(** Outside the zone field, writing it keeps the 64-bit word. *)
Lemma write_zone_keep (s z i : Z) :
  0 <= z < 16 -> 0 <= i < 54 \/ 58 <= i < 64 ->
  Z.testbit (Z.lor (Z.land s EXCLZONE) (Z.shiftl z 54)) i = Z.testbit s i.
Proof.
  intros Hz [Hi | Hi]; [now apply write_zone_low |].
  rewrite Z.lor_spec, Z.land_spec, testbit_EXCLZONE, Z.shiftl_spec by lia.
  destruct (Z.ltb_spec i 54), (Z.leb_spec 58 i), (Z.ltb_spec i 64); try lia.
  simpl. rewrite andb_true_r.
  assert (Z.testbit z (i - 54) = false) as ->.
  { rewrite <- (Z.mod_small z (2 ^ 4)) by lia. apply Z.mod_pow2_bits_high. lia. }
  apply orb_false_r.
Qed.

Lemma stage_mark_same_but_zone (u t s s' : Z) (m : Move) (side : bool) :
  0 <= m < 81 -> same_but_zone s' s ->
  exists u1 t1 s1 s1',
    stage_mark (mkBoard u t s) m side = (u1, t1, s1)
    /\ stage_mark (mkBoard u t s') m side = (u1, t1, s1')
    /\ same_but_zone s1' s1.
Proof.
  intros Hm Hs. unfold stage_mark.
  rewrite Z.quot_div_nonneg by lia.
  assert (Hq : 0 <= m / 9 < 9) by (split; [apply Z.div_pos | apply Z.div_lt_upper_bound]; lia).
  destruct (Z.gtb_spec m 62) as [Hbig | Hsmall].
  - assert (Hq7 : 7 <= m / 9) by (apply Z.div_le_lower_bound; lia).
    set (off := if side then 0 else 18).
    assert (Hoff : off = 0 \/ off = 18) by (destruct side; auto).
    assert (Hwon :
      linePresence (Z.shiftr (Z.lor s' (Z.shiftl 1 (m - 63 + off))) (9 * (m / 9) - 63 + off))
      = linePresence (Z.shiftr (Z.lor s (Z.shiftl 1 (m - 63 + off))) (9 * (m / 9) - 63 + off))).
    { apply linePresence_low. intros k Hk.
      rewrite !Z.shiftr_spec, !Z.lor_spec by lia.
      rewrite Hs by lia. reflexivity. }
    rewrite Hwon. clear Hwon.
    match goal with |- context [linePresence ?g] => destruct (linePresence g) end;
      do 4 eexists; (split; [reflexivity | split; [reflexivity |]]);
      intros i Hi Hz; rewrite !Z.lor_spec, Hs by assumption; reflexivity.
  - destruct side;
      match goal with |- context [linePresence ?g] => destruct (linePresence g) end;
      do 4 eexists; (split; [reflexivity | split; [reflexivity |]]);
      intros i Hi Hz; rewrite ?Z.lor_spec, Hs by assumption; reflexivity.
Qed.

Lemma sent_anywhere_same_but_zone (u t s s' c : Z) :
  0 <= c < 9 -> same_but_zone s' s ->
  sent_anywhere u t s' c = sent_anywhere u t s c.
Proof.
  intros Hc Hs. unfold sent_anywhere.
  rewrite !(Hs (36 + c)), !(Hs (45 + c)) by lia. f_equal.
  apply forallb_pointwise. intros k Hk. apply keys_In in Hk.
  destruct (Z.gtb_spec c 6); [| reflexivity].
  rewrite !(Hs (9 * (c - 7) + k)), !(Hs (9 * (c - 7) + k + 18)) by lia.
  reflexivity.
Qed.

(** The zone field is rewritten: what it held before the move has no
    influence on the position returned. *)
Lemma playMove_forgets_zone (u t s s' : Z) (m : Move) (side : bool) :
  0 <= m < 81 -> same_but_zone s' s ->
  playMove (mkBoard u t s') m side = playMove (mkBoard u t s) m side.
Proof.
  intros Hm Hs. rewrite !playMove_stages.
  destruct (stage_mark_same_but_zone u t s s' m side Hm Hs)
    as [u1 [t1 [s1 [s1' [E [E' H1]]]]]].
  rewrite E, E'.
  pose proof (Z.mod_pos_bound m 9 ltac:(lia)) as Hc.
  assert (Hz : stage_zone u1 t1 s1' m = stage_zone u1 t1 s1 m).
  { rewrite !stage_zone_spec by exact Hm.
    now rewrite (sent_anywhere_same_but_zone u1 t1 s1 s1' (m mod 9) Hc H1). }
  rewrite Hz. f_equal.
  apply Z.bits_inj'. intros i Hi.
  rewrite !Z.lor_spec, !Z.land_spec. f_equal.
  destruct (Z.le_gt_cases 54 i) as [H54 | H54];
    [destruct (Z.le_gt_cases i 57) as [H57 | H57] |].
  - rewrite testbit_EXCLZONE by lia.
    destruct (Z.ltb_spec i 54), (Z.leb_spec 58 i); lia.
  - rewrite H1 by lia. reflexivity.
  - rewrite H1 by lia. reflexivity.
Qed.

Lemma testbit_mark (b : bool) (x k i : Z) :
  0 <= k ->
  Z.testbit (if b then Z.lor x (Z.shiftl 1 k) else x) i
  = Z.testbit x i || (b && (i =? k)).
Proof.
  intros Hk. destruct b; cbn [andb]; [| now rewrite orb_false_r].
  destruct (Z.neg_nonneg_cases i) as [Hi | Hi].
  - rewrite !Z.testbit_neg_r by lia. destruct (Z.eqb_spec i k); [lia | reflexivity].
  - now apply testbit_set.
Qed.

(** Every bit of the position after a move, outside the zone field. *)
Lemma playMove_bits (P : Board) (m : Move) (side : bool) :
  0 <= m < 81 ->
  exists won : bool,
    (forall i, Z.testbit (us (playMove P m side)) i
               = Z.testbit (us P) i || ((m <=? 62) && side && (i =? m)))
    /\ (forall i, Z.testbit (them (playMove P m side)) i
                  = Z.testbit (them P) i || ((m <=? 62) && negb side && (i =? m)))
    /\ (forall i, 0 <= i < 54 \/ 58 <= i < 64 ->
          Z.testbit (share (playMove P m side)) i
          = Z.testbit (share P) i
            || ((63 <=? m) && (i =? m - 63 + (if side then 0 else 18)))
            || (won && (i =? 36 + (if side then 0 else 9) + m / 9))).
Proof.
  intros Hm. rewrite playMove_stages.
  destruct (stage_mark_spec P m side Hm) as [won E]. rewrite E. clear E.
  exists won. cbv beta iota zeta. cbn [us them share].
  assert (Hq : 0 <= m / 9 < 9)
    by (split; [apply Z.div_pos | apply Z.div_lt_upper_bound]; lia).
  repeat split.
  - intros i. apply testbit_mark. lia.
  - intros i. apply testbit_mark. lia.
  - intros i Hi.
    rewrite write_zone_keep; [| apply stage_zone_range; exact Hm | exact Hi].
    rewrite testbit_mark by (destruct side; lia).
    destruct (Z.leb_spec 63 m).
    + rewrite (testbit_mark true) by (destruct side; lia). reflexivity.
    + cbn [andb]. now rewrite orb_false_r.
Qed.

══════════════════════════════

● What to do: Tally the lines in the entries above that hold the string "mkBoard" and state the tally alone.

● Problem solution: 3